▸ The records
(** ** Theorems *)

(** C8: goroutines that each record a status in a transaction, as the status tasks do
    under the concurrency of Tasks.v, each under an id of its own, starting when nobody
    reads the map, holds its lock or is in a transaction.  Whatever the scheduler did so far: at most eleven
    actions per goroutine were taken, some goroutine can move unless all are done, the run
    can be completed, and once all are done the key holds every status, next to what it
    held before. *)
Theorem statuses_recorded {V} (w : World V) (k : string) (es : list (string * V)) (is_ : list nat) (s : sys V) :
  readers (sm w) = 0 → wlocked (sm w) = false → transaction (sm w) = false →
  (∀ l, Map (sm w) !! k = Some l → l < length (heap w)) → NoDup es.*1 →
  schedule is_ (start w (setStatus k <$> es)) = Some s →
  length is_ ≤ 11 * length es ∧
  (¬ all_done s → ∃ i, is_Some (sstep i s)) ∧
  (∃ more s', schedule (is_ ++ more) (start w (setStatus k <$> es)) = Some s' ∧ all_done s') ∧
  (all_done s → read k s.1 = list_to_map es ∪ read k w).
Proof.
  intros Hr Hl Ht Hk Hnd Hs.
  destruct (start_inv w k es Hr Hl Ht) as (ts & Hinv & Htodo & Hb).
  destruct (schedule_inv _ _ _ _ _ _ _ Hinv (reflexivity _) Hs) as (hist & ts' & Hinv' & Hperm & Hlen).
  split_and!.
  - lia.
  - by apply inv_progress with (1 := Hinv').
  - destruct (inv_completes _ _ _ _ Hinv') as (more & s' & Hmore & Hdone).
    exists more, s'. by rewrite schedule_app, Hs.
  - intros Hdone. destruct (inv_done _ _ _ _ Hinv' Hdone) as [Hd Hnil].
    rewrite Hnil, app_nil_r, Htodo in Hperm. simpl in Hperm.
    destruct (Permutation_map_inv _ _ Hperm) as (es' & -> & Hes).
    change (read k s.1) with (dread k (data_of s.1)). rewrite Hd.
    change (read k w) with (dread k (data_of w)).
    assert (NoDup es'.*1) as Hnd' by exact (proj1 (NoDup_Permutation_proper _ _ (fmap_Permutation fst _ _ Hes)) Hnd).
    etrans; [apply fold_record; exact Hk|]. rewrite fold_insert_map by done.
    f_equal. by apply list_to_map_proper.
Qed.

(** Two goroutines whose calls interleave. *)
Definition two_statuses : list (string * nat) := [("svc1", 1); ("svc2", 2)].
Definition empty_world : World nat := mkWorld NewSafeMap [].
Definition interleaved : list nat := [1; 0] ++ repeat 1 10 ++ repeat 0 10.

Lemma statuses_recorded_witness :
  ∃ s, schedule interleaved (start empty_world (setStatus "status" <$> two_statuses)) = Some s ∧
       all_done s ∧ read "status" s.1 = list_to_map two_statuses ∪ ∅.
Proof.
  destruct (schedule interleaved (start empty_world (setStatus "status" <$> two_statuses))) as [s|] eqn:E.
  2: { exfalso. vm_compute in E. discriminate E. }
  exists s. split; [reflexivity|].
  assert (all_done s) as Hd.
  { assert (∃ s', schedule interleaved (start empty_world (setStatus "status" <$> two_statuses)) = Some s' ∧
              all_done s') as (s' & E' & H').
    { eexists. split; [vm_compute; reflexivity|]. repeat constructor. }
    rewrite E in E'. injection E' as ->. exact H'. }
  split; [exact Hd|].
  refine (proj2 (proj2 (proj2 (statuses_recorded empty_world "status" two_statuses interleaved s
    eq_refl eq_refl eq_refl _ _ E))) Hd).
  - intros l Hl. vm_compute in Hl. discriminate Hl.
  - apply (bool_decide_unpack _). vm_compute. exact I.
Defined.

--

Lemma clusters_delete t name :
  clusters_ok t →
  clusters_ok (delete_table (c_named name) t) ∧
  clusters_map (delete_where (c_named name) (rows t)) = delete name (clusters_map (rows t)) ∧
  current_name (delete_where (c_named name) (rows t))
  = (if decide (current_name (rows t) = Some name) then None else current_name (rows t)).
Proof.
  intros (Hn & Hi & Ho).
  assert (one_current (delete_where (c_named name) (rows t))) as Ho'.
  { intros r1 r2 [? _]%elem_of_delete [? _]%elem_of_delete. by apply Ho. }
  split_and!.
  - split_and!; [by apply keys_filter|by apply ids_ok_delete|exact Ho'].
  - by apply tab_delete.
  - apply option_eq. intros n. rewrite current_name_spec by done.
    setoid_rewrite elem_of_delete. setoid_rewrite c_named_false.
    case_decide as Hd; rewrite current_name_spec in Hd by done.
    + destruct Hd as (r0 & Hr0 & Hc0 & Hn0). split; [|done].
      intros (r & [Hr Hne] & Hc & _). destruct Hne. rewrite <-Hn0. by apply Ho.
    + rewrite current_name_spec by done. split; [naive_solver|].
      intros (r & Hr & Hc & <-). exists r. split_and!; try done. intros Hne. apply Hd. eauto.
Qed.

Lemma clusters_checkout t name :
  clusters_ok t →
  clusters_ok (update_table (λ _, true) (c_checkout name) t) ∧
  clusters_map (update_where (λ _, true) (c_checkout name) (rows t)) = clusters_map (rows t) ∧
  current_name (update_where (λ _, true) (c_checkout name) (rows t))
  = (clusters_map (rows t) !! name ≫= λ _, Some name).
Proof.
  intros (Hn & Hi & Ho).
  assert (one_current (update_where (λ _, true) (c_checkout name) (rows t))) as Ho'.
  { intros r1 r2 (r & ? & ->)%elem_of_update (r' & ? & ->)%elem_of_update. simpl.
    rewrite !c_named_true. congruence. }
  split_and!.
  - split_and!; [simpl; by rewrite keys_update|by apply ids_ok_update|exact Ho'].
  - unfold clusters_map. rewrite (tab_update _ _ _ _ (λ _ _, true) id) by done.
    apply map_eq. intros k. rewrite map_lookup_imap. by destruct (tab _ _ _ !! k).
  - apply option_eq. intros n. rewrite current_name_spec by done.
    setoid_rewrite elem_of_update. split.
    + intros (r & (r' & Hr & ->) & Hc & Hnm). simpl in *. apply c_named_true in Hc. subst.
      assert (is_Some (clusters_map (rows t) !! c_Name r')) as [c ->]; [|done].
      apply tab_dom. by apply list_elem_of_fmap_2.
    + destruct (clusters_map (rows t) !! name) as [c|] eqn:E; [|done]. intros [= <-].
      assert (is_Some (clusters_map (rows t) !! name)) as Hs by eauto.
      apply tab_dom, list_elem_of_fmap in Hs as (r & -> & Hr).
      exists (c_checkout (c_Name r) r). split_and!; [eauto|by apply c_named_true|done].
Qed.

* * *

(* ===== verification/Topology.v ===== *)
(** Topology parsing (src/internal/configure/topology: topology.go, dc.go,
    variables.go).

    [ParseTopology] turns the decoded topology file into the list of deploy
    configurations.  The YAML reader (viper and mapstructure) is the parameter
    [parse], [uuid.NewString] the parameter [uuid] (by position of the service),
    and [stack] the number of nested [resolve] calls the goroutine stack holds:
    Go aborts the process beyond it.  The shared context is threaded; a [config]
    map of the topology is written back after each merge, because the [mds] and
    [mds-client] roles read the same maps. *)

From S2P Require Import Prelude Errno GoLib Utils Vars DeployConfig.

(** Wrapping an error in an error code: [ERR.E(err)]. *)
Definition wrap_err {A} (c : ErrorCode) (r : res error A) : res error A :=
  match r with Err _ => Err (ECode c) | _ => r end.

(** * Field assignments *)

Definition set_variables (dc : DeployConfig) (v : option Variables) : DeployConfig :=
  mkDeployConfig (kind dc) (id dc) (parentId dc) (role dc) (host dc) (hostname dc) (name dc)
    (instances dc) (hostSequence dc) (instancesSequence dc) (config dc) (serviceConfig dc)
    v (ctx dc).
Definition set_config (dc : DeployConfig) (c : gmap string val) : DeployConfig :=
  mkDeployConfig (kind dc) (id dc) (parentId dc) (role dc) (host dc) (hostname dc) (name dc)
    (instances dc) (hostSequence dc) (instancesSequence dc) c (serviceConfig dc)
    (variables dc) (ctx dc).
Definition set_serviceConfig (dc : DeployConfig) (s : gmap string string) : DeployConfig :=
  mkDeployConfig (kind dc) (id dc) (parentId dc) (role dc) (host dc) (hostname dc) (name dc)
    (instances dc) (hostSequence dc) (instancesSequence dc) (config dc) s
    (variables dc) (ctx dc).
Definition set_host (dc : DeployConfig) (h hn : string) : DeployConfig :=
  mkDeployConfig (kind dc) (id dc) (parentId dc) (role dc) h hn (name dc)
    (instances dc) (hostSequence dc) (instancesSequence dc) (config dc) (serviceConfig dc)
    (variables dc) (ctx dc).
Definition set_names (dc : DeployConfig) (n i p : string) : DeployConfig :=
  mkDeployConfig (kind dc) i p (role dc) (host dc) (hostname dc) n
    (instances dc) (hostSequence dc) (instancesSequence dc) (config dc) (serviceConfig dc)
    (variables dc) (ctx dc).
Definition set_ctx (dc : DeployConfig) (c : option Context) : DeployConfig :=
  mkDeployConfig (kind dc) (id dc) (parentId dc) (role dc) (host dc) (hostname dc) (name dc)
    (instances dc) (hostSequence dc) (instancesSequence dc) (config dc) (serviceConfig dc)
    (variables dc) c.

▸ Brief
Among the entries above, the lines between the ones containing "(** ** Theorems *)" and "under the concurrency", inclusive, are to be transcribed exactly. No other line is to be given.

▸ Completed exercise
(** ** Theorems *)

(** C8: goroutines that each record a status in a transaction, as the status tasks do
    under the concurrency of Tasks.v, each under an id of its own, starting when nobody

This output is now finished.